Tuttavia, il fatto di essere talvolta reputati come luogo non ostile dai tanti giovani estromessi dalla vita cittadina e che alla città si sentono antagonisti, come d’altronde viceversa, potrebbe essere invece forse la base per porre in atto progetti di prevenzione per cui altrimenti – evidentemente – non si sa nemmeno da dove cominciare, e infatti non si è iniziato. 

Noi sotto questo punto di vista, come noto, ci poniamo in una posizione estremamente collaborativa, prima di tutto perché sappiamo che non possiamo di certo risolvere da soli i problemi sociali di questa città senza risorse e in totale autofinanziamento come nostra prassi da 13 anni. 

A qualcuno però ha fatto comodo che Collemaggio diventasse una sorta di discarica sociale, dove nascondere i problemi sotto il tappeto e rendere il disagio invisibile ai più.

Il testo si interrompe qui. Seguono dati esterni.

(** A statement that writes a row unless the database refuses one of its texts. *)
Lemma write_alone {A} (columns : jsval) (write : Z -> context_db -> A * context_db) w :
  runs (statement (fun now d => if jsonb_ok columns then Ok (write now d) else Err JSONB_REFUSED)) w
    (fun r w' => passed w w' /\ exists now,
       match r with
       | inr a => (a, w_db w') = write now (w_db w)
       | inl e => statement_error w w' e
           /\ (w_db w' = w_db w \/ exists a, (a, w_db w') = write now (w_db w))
       end).
Proof.
  eapply runs_impl; [apply statement_alone|]. cbn beta. intros r w' [Hp Hr]. split; [done|].
  exists (clock_us (w_awaits w)). destruct (jsonb_ok columns) eqn:Ej.
  - destruct r as [e|a]; [|congruence]. destruct Hr as [Hd [He|(m & ? & _)]]; [|done].
    split; [by left|]. destruct Hd as [|[a Ha]]; [by left|right; exists a; congruence].
  - destruct r as [e|a]; [|done]. destruct Hr as [Hd He]. split.
    + destruct He as [He|(m & [= <-] & ->)]; [by left|right]. split; [done|]. clear Hd.
      unfold jsonb_ok in Ej. induction (json_texts columns) as [|t l IH]; [done|]. cbn in Ej.
      destruct (jsonb_accepts t) eqn:Et; [auto|by exists t].
    + by destruct Hd as [|[a ?]]; [left|].
Qed.

(** The rows a run inserted. *)
Definition with_rows {R} (rows : list (string * R)) (m : gmap string R) : gmap string R :=
  foldr (fun x m => <[x.1 := x.2]> m) m rows.
(* ===== verification/AccountingClaims.v ===== *)
(** What the provider measured of a request is reused exactly for a conversation that
    begins with that request: the baseline that is stored with a call, read back. *)
From Stdlib Require Import ZArith QArith Lia.
From stdpp Require Import base tactics strings gmap sorting option.
From stdpp Require Import list.
From S2P Require Import Prelude JsRuntime Json JsText Canonical ContextBudget ContextAccounting Invocation ContextStore ProviderLedger ContextProps WireCodec.
Open Scope Z_scope.

(** ** Digests *)

Section digests.
Context `{NumberText}.

Lemma sorted_plain v : plain v = true -> plain (sorted_json v) = true.
Proof.
  induction v as [| |b|n|s|l Hl|fs Hfs] using jsval_nested_ind; intros Hp; try done; cbn in Hp |- *.
  - rewrite !forallb_forall in *. rewrite Forall_forall in Hl.
    intros x (y & <- & Hy)%in_map_iff. apply Hl; [by apply list_elem_of_In|by apply Hp].
  - apply andb_true_iff in Hp as [Hnd Hp]. apply bool_decide_eq_true in Hnd.
    set (fs' := List.map _ fs).
    assert (merge_sort key_before fs' ≡ₚ fs') as Hperm by apply merge_sort_Permutation.
    assert (fs'.*1 = fs.*1) as Hkeys.
    { subst fs'. clear. induction fs as [|[k v] fs IH]; [done|]. cbn. by f_equal. }
    apply andb_true_iff. split.
    + apply bool_decide_eq_true. rewrite Hperm. by rewrite Hkeys.
    + rewrite forallb_forall in *. intros kv Hkv.
      assert (kv ∈ fs') as Hin by (rewrite <-Hperm; by apply list_elem_of_In).
      apply list_elem_of_In, in_map_iff in Hin as ([k v] & <- & Hin). specialize (Hp _ Hin).
      cbn in Hp |- *. apply andb_true_iff in Hp as [Hk Hv]. rewrite Hk. cbn.
      rewrite Forall_forall in Hfs. apply (Hfs (k, v)); [by apply list_elem_of_In|done].
Qed.

Lemma stringify_inj a b : plain a = true -> plain b = true -> JSON_stringify a = JSON_stringify b -> a = b.
Proof. intros Ha%parse_stringify Hb%parse_stringify E. rewrite E in Ha. congruence. Qed.

(** A record that is stored as JSON comes back as it was. *)
Lemma jsonRecord_plain fs : plain (JObj fs) = true -> jsonRecord (JObj fs) = fs.
Proof. intros Hp. unfold jsonRecord, json_clone. by rewrite parse_stringify. Qed.

Lemma last_member (fs : list (string * jsval)) k v :
  plain (JObj (fs ++ [(k, v)])) = true -> field_lookup k (fs ++ [(k, v)]) = v.
Proof.
  cbn. intros [Hnd _]%andb_true_iff. apply bool_decide_eq_true in Hnd. rewrite fmap_app in Hnd.
  apply NoDup_app in Hnd as (_ & Hk & _). unfold field_lookup.
  induction fs as [|[k' v'] fs IH]; cbn; [by rewrite decide_True|].
  rewrite decide_False; [|intros ->; apply (Hk k'); set_solver]. apply IH. intros x Hx. apply Hk. set_solver.
Qed.

Lemma take_plain ms n : plain (messages_json ms) = true -> plain (messages_json (take n ms)) = true.
Proof.
  cbn. rewrite !forallb_forall. intros Hp x Hx. apply Hp. rewrite fmap_take in Hx.
  apply list_elem_of_In. apply list_elem_of_In in Hx. by eapply subseteq_take.
Qed.
End digests.

(** ** Anchors *)

Section anchors.
Context `{NumberText} `{Sha256}.

(** The anchor of a call that was recorded with the baseline of its request, its
    metadata and its usage. *)
Definition recorded_anchor (callId : string) (metadata usage : jsonb)
    (measured : list CanonicalMessage) (identity : ContextRequestIdentity) : ContextUsageAnchor :=
  mkAnchor callId
    (prop "context_baseline" (JObj (jsonRecord (JObj (metadata ++
       member "context_baseline" baseline_json (Some (captureContextBaseline measured identity)))))))
    (JObj (jsonRecord (JObj usage))).

(** The hash tells the texts of these values apart. *)
Definition told_apart (vs : list jsval) : Prop :=
  forall a b, a ∈ vs -> b ∈ vs -> digest a = digest b ->
    JSON_stringify (sorted_json a) = JSON_stringify (sorted_json b).

Lemma digest_inj vs a b :
  told_apart vs -> a ∈ vs -> b ∈ vs ->
  plain a = true -> plain b = true -> digest a = digest b -> sorted_json a = sorted_json b.
Proof. intros Hvs Ha Hb Pa Pb E. apply stringify_inj; [by apply sorted_plain..|by apply Hvs]. Qed.

Lemma safe_integer_num z : safe_integer (num z) = if Z.abs z <=? MAX_SAFE_INTEGER then Some z else None.
Proof. unfold safe_integer, num. by rewrite as_integer_Z. Qed.

(** When the stored baseline is accepted. *)
Lemma anchored_captured measured identity conversation identity' :
  zlen measured <= MAX_SAFE_INTEGER ->
  anchored_count conversation identity' (baseline_json (captureContextBaseline measured identity))
  = if zlen conversation <? zlen measured then inl "invalid_baseline"
    else if negb (bool_decide (digest (identity_json identity) = digest (identity_json identity')))
    then inl "request_changed"
    else if negb (bool_decide (digest (messages_json measured)
                    = digest (messages_json (take (length measured) conversation))))
    then inl "prefix_changed"
    else if negb (bool_decide (digest (JArr (JStr <$> hydratedImageIds measured (length measured)))
                    = digest (JArr (JStr <$> hydratedImageIds conversation (length measured)))))
    then inl "image_hydration" else inr (length measured).
Proof.
  intros Hm. pose proof (zlen_nonneg measured). unfold anchored_count, captureContextBaseline.
  cbn [baseline_json ba_identity ba_prefix_hash ba_message_count ba_image_ids].
  change (prop "message_count" _) with (num (zlen measured)).
  rewrite safe_integer_num, (proj2 (Z.leb_le _ _)) by lia.
  change (prop "version" _) with (num 1). rewrite (safe_integer_num 1).
  rewrite (proj2 (Z.ltb_ge _ _)) by lia.
  assert (Z.to_nat (zlen measured) = length measured) as -> by (unfold zlen; lia).
  assert (forall s t, bool_decide (Some s = Some t) = bool_decide (s = t :> string)) as Hd
    by (intros s t; apply bool_decide_ext; naive_solver).
  change (as_string (prop "identity" _)) with (Some (digest (identity_json identity))).
  change (as_string (prop "prefix_hash" _)) with (Some (digest (messages_json measured))).
  change (prop "image_ids" _) with (JArr (JStr <$> hydratedImageIds measured (length measured))).
  rewrite !Hd. cbn [json_truthy baseline_json negb orb].
  rewrite bool_decide_true by done. rewrite bool_decide_true by by eexists. cbn [negb orb].
  rewrite !orb_false_r.
  by destruct (zlen conversation <? zlen measured).
Qed.

(** C13: Where the hash tells the texts it is given apart: what the provider measured of a recorded request is used exactly for conversations
    that begin with that request: when the stored baseline, read back, is accepted, the
    conversation begins with as many messages of the same JSON, the request has the same
    identity, and the count is the measured input and the estimate of the rest.  When it is
    not accepted the fallback is used, and the conversation does not continue the request,
    or the screenshots that go with it changed. *)
Theorem context_accounting_exact callId metadata usage measured identity conversation identity'
    fallback input :
  told_apart [identity_json identity; identity_json identity'; messages_json measured;
              messages_json (take (length measured) conversation)] ->
  plain (JObj (metadata ++ [("context_baseline", baseline_json (captureContextBaseline measured identity))]))
    = true ->
  plain (JObj usage) = true ->
  plain (messages_json measured) = true -> plain (messages_json conversation) = true ->
  plain (identity_json identity) = true -> plain (identity_json identity') = true ->
  zlen measured <= MAX_SAFE_INTEGER ->
  contextInputTokens (id_provider identity') (JObj usage) = Some input ->
  let r := resolveContextAccounting conversation (Some identity')
             (Some (recorded_anchor callId metadata usage measured identity)) fallback in
  match ac_fallbackReason r with
  | None => exists shared rest, conversation = shared ++ rest /\ length shared = length measured
      /\ sorted_json (messages_json shared) = sorted_json (messages_json measured)
      /\ sorted_json (identity_json identity') = sorted_json (identity_json identity)
      /\ ac_tokens r = input + estimateCanonicalMessagesTokens rest
  | Some _ => ac_tokens r = fallback /\ ac_providerUsage r = None
      /\ ~ exists rest, conversation = measured ++ rest /\ identity' = identity
           /\ drop (length (image_ids conversation) - 8) (image_ids measured)
              = drop (length (image_ids measured) - 8) (image_ids measured)
  end.
Proof.
  intros Hta Hp Hu Hm Hc Hi Hi' Hl Hin. unfold resolveContextAccounting, recorded_anchor.
  cbn [an_baseline an_usage member]. rewrite !jsonRecord_plain by done.
  assert (prop "context_baseline" (JObj (metadata
    ++ [("context_baseline", baseline_json (captureContextBaseline measured identity))]))
    = baseline_json (captureContextBaseline measured identity)) as -> by by apply last_member.
  rewrite anchored_captured, Hin by done.
  destruct (zlen conversation <? zlen measured) eqn:E1; zbool.
  { cbn. split_and!; [done..|]. intros (rest & -> & _). rewrite zlen_app in E1.
    pose proof (zlen_nonneg rest). lia. }
  destruct (bool_decide_reflect (digest (identity_json identity) = digest (identity_json identity'))) as [E2|E2].
  2:{ cbn. split_and!; [done..|]. intros (rest & _ & -> & _). done. }
  destruct (bool_decide_reflect (digest (messages_json measured)
    = digest (messages_json (take (length measured) conversation)))) as [E3|E3].
  2:{ cbn. split_and!; [done..|]. intros (rest & -> & _). by rewrite take_app_length in E3. }
  destruct (bool_decide_reflect (digest (JArr (JStr <$> hydratedImageIds measured (length measured)))
    = digest (JArr (JStr <$> hydratedImageIds conversation (length measured))))) as [E4|E4].
  - cbn [negb ac_fallbackReason ac_tokens].
    exists (take (length measured) conversation), (drop (length measured) conversation).
    apply (digest_inj _ _ _ Hta) in E2; [|set_solver..|done|done].
    apply (digest_inj _ _ _ Hta) in E3; [|set_solver..|done|by apply take_plain].
    split_and!; try done; [by rewrite take_drop|]. rewrite length_take. unfold zlen in E1. lia.
  - cbn. split_and!; [done..|]. intros (rest & -> & _ & Hd). apply E4. do 3 f_equal.
    rewrite !hydrated_prefix, take_app_length, take_ge by done. done.
Qed.
End anchors.

(** ** A call that was measured *)

Section measured.
#[local] Instance plain_numbers : NumberText := WireExample.integers.
#[local] Instance same_text : Sha256 := fun s => s.

Definition measured_call : list CanonicalMessage :=
  [createCanonicalTextMessage System "You are Bud." None;
   createCanonicalTextMessage User "Read a." None].
Definition measured_next : list CanonicalMessage :=
  measured_call ++ [createCanonicalTextMessage Assistant "It is empty." (Some FinalAnswer)].
Definition measured_identity : ContextRequestIdentity :=
  mkIdentity "anthropic" "claude-opus-4-7" (mkReasoningConfig false None None None)
    "anthropic_messages" None [].
Definition measured_usage : jsonb :=
  [("input_tokens", num 40); ("cache_read_input_tokens", num 2); ("output_tokens", num 7)].

Lemma context_accounting_exact_witness :
  let r := resolveContextAccounting measured_next (Some measured_identity)
    (Some (recorded_anchor "c1" [("cached", JBool true)] measured_usage measured_call measured_identity)) 999 in
  ac_fallbackReason r = None /\ ac_tokens r = 42 + 15
  /\ exists shared rest, measured_next = shared ++ rest /\ length shared = 2%nat.
Proof.
  assert (told_apart [identity_json measured_identity; identity_json measured_identity;
    messages_json measured_call; messages_json (take (length measured_call) measured_next)]) as Hta
    by (intros a b _ _ e; exact e).
  pose proof (context_accounting_exact "c1" [("cached", JBool true)] measured_usage
    measured_call measured_identity measured_next measured_identity 999 42 Hta
    ltac:(by vm_compute) ltac:(by vm_compute) ltac:(by vm_compute) ltac:(by vm_compute)
    ltac:(by vm_compute) ltac:(by vm_compute) ltac:(by vm_compute) ltac:(by vm_compute)) as Hr.
  cbn zeta in Hr |- *. assert (ac_fallbackReason (resolveContextAccounting measured_next (Some measured_identity)
    (Some (recorded_anchor "c1" [("cached", JBool true)] measured_usage measured_call measured_identity)) 999)
    = None) as E by by vm_compute.
  rewrite E in Hr. destruct Hr as (shared & rest & H1 & H2 & _). split; [done|].
  split; [by vm_compute|]. by exists shared, rest.
Defined.
End measured.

Ora che a poche centinaia di metri dall’ex Op è accaduto un evento gravissimo come il tentato stupro e la terribile violenza ai danni di una giovane donna, si vogliono vigliaccamente scaricare le responsabilità.  

Troppo facile, non ve lo permetteremo perché per noi costituirebbe oltre il danno la beffa. Ci scontriamo per prime ogni giorno con problemi sociali a cui si collegano problemi di microcriminalità, riuscendo a malapena a resistervi senza esserne travolti. 

Attraverso le nostre attività, a volte riusciamo persino nel miracolo di contenerli, ma abbiamo paura come tutte della violenza e di trovarci a fronteggiare un uomo, sole nel buio di un quartiere abbandonato.

Il tentato stupro di Costa Masciarelli è avvenuto a causa delle cultura dello stupro che continua a serpeggiare in tutti gli ambienti, anche altolocati della società, che vendono la donna ancora come un oggetto da conquistare. 

È avvenuto perché interi quartieri di questa città sono vuoti e bui, appena dietro le quinte dello spettacolo consumistico del corso. 

È avvenuto perché non ci sono sufficienti politiche sociali che contengano, diano dei punti di riferimento e contribuiscano ad educare, giovanissimi senza punti di riferimento, che s’intenda nessuno vuole qui giustificare. Anzi.

È avvenuto perché si pensa di risolvere i problemi con le telecamere che al massimo possono servire a fatto avvenuto, ma non per prevenire.

Occorre fare letteralmente luce sull’ex ospedale di Collemaggio, serve un centro storico che venga riabitato e ri-vissuto attraverso politiche pubbliche efficaci. La nostra comunità ha bisogno di politiche sociali che coinvolgano innanzitutto chi subisce il peso delle disuguaglianze. Non è una questione “morale”, ma semplicemente la presa d’atto che quello che (non) si sta facendo contribuisce a essere la causa dei problemi, non la soluzione. Non subiremo mai passivamente questo tentativo di messa all’angolo. Rilanceremo ogni volta evidenziando le cause vere dei problemi, rigettando al mittente ogni tentativo di diffamazione e infamia.

Proponiamo la creazione di un tavolo che coinvolga Enti e Amministrazioni oltre al mondo dell’associazionismo di cui facciamo parte, per dare vita a progettualità ed interventi di contrasto alle diseguaglianze, alla povertà educativa ed al disagio sociale presenti sul territorio, in modo da provare a contrastarne gli effetti più gravi.